EXERCISE REQUIREMENTS: Find "fun s => let" and "findOne E (has_id objectId))" in the records below. Copy the lines holding them and every line between, exactly, and no others.

DATASET CONTENT:
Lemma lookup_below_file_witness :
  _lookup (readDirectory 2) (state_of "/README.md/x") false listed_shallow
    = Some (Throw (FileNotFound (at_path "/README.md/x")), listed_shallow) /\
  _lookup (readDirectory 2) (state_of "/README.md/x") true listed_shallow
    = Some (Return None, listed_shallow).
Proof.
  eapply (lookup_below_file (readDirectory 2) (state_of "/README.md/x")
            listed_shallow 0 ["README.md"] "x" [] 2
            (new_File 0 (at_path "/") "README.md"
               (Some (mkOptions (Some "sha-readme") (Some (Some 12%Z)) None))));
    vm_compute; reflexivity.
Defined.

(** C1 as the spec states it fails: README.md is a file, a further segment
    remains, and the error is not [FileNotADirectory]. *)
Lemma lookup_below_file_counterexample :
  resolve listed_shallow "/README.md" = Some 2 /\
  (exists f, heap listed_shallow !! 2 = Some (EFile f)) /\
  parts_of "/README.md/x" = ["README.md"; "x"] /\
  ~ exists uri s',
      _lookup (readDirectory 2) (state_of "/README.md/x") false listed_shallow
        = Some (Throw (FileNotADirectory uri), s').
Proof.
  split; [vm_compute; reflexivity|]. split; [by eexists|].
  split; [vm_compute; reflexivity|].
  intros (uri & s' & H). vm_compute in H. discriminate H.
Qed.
--
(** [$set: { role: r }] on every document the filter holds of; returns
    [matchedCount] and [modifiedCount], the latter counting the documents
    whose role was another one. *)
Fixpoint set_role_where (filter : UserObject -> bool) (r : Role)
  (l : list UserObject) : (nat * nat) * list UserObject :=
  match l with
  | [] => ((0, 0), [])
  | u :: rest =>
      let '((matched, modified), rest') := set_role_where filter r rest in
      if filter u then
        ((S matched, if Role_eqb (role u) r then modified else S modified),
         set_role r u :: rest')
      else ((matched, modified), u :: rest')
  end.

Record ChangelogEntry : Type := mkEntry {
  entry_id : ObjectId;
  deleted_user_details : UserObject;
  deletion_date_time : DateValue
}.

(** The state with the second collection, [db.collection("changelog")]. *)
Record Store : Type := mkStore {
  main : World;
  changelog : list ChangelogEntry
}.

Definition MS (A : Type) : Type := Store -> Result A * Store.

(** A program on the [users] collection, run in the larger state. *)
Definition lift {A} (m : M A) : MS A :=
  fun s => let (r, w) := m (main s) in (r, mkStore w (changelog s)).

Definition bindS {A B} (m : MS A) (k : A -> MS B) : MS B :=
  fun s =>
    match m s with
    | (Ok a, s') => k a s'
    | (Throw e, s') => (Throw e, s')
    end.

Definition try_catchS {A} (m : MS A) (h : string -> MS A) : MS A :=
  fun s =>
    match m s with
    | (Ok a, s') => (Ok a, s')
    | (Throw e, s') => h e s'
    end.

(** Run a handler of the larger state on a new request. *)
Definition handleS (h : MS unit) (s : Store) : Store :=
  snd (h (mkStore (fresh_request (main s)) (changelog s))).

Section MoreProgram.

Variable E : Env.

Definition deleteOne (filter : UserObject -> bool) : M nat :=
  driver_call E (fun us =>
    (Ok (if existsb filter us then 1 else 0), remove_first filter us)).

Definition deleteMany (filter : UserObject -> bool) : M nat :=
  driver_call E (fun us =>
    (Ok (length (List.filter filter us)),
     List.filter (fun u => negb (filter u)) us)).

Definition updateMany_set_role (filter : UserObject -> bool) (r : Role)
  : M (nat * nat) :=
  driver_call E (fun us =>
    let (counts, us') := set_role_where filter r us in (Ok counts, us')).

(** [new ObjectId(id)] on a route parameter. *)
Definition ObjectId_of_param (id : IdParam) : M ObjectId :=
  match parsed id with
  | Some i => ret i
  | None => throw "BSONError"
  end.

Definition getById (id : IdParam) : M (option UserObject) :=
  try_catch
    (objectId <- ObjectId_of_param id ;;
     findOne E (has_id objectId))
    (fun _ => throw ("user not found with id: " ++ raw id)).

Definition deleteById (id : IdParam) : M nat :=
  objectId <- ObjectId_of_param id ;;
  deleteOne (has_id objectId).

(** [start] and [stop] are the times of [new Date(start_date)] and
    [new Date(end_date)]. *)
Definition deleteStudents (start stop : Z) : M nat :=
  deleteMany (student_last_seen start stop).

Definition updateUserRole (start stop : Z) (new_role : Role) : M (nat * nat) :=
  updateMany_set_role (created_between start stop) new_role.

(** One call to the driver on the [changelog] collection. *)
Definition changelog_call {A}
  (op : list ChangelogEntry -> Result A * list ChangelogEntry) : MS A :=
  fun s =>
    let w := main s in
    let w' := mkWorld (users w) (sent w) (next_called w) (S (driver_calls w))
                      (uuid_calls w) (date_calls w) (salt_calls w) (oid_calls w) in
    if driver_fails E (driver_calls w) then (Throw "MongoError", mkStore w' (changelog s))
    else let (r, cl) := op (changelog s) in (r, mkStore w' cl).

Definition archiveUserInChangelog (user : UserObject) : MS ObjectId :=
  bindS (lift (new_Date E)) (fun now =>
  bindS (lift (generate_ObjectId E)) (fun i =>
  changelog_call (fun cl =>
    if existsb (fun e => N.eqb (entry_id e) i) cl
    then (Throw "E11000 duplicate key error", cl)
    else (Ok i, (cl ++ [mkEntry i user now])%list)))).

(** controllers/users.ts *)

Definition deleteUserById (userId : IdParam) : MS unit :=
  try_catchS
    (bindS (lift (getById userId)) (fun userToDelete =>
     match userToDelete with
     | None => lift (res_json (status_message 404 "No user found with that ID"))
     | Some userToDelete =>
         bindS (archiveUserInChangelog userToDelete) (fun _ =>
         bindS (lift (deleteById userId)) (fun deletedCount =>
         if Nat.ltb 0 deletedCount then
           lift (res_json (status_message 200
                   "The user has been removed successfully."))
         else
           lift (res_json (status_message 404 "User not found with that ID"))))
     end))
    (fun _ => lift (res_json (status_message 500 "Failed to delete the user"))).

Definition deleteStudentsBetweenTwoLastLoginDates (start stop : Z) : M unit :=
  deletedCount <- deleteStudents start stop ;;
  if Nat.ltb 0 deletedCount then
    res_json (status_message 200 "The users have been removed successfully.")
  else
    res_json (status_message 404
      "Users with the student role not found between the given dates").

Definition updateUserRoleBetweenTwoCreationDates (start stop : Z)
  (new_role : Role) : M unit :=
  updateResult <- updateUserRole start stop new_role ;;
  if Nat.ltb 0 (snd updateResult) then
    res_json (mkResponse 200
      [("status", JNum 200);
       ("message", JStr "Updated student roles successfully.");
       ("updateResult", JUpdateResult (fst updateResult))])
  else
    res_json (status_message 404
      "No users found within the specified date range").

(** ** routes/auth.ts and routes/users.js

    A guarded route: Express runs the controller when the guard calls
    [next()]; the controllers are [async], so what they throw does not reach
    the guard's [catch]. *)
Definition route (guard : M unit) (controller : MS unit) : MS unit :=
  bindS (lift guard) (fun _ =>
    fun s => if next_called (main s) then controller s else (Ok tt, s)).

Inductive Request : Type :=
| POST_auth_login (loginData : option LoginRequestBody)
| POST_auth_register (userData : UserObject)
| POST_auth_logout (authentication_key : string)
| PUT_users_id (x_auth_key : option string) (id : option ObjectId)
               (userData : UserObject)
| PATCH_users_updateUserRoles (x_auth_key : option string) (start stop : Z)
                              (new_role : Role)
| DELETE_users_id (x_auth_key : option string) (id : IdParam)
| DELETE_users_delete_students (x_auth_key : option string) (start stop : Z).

EXERCISE ANSWER:
  fun s => let (r, w) := m (main s) in (r, mkStore w (changelog s)).

Definition bindS {A B} (m : MS A) (k : A -> MS B) : MS B :=
  fun s =>
    match m s with
    | (Ok a, s') => k a s'
    | (Throw e, s') => (Throw e, s')
    end.

Definition try_catchS {A} (m : MS A) (h : string -> MS A) : MS A :=
  fun s =>
    match m s with
    | (Ok a, s') => (Ok a, s')
    | (Throw e, s') => h e s'
    end.

(** Run a handler of the larger state on a new request. *)
Definition handleS (h : MS unit) (s : Store) : Store :=
  snd (h (mkStore (fresh_request (main s)) (changelog s))).

Section MoreProgram.

Variable E : Env.

Definition deleteOne (filter : UserObject -> bool) : M nat :=
  driver_call E (fun us =>
    (Ok (if existsb filter us then 1 else 0), remove_first filter us)).

Definition deleteMany (filter : UserObject -> bool) : M nat :=
  driver_call E (fun us =>
    (Ok (length (List.filter filter us)),
     List.filter (fun u => negb (filter u)) us)).

Definition updateMany_set_role (filter : UserObject -> bool) (r : Role)
  : M (nat * nat) :=
  driver_call E (fun us =>
    let (counts, us') := set_role_where filter r us in (Ok counts, us')).

(** [new ObjectId(id)] on a route parameter. *)
Definition ObjectId_of_param (id : IdParam) : M ObjectId :=
  match parsed id with
  | Some i => ret i
  | None => throw "BSONError"
  end.

Definition getById (id : IdParam) : M (option UserObject) :=
  try_catch
    (objectId <- ObjectId_of_param id ;;
     findOne E (has_id objectId))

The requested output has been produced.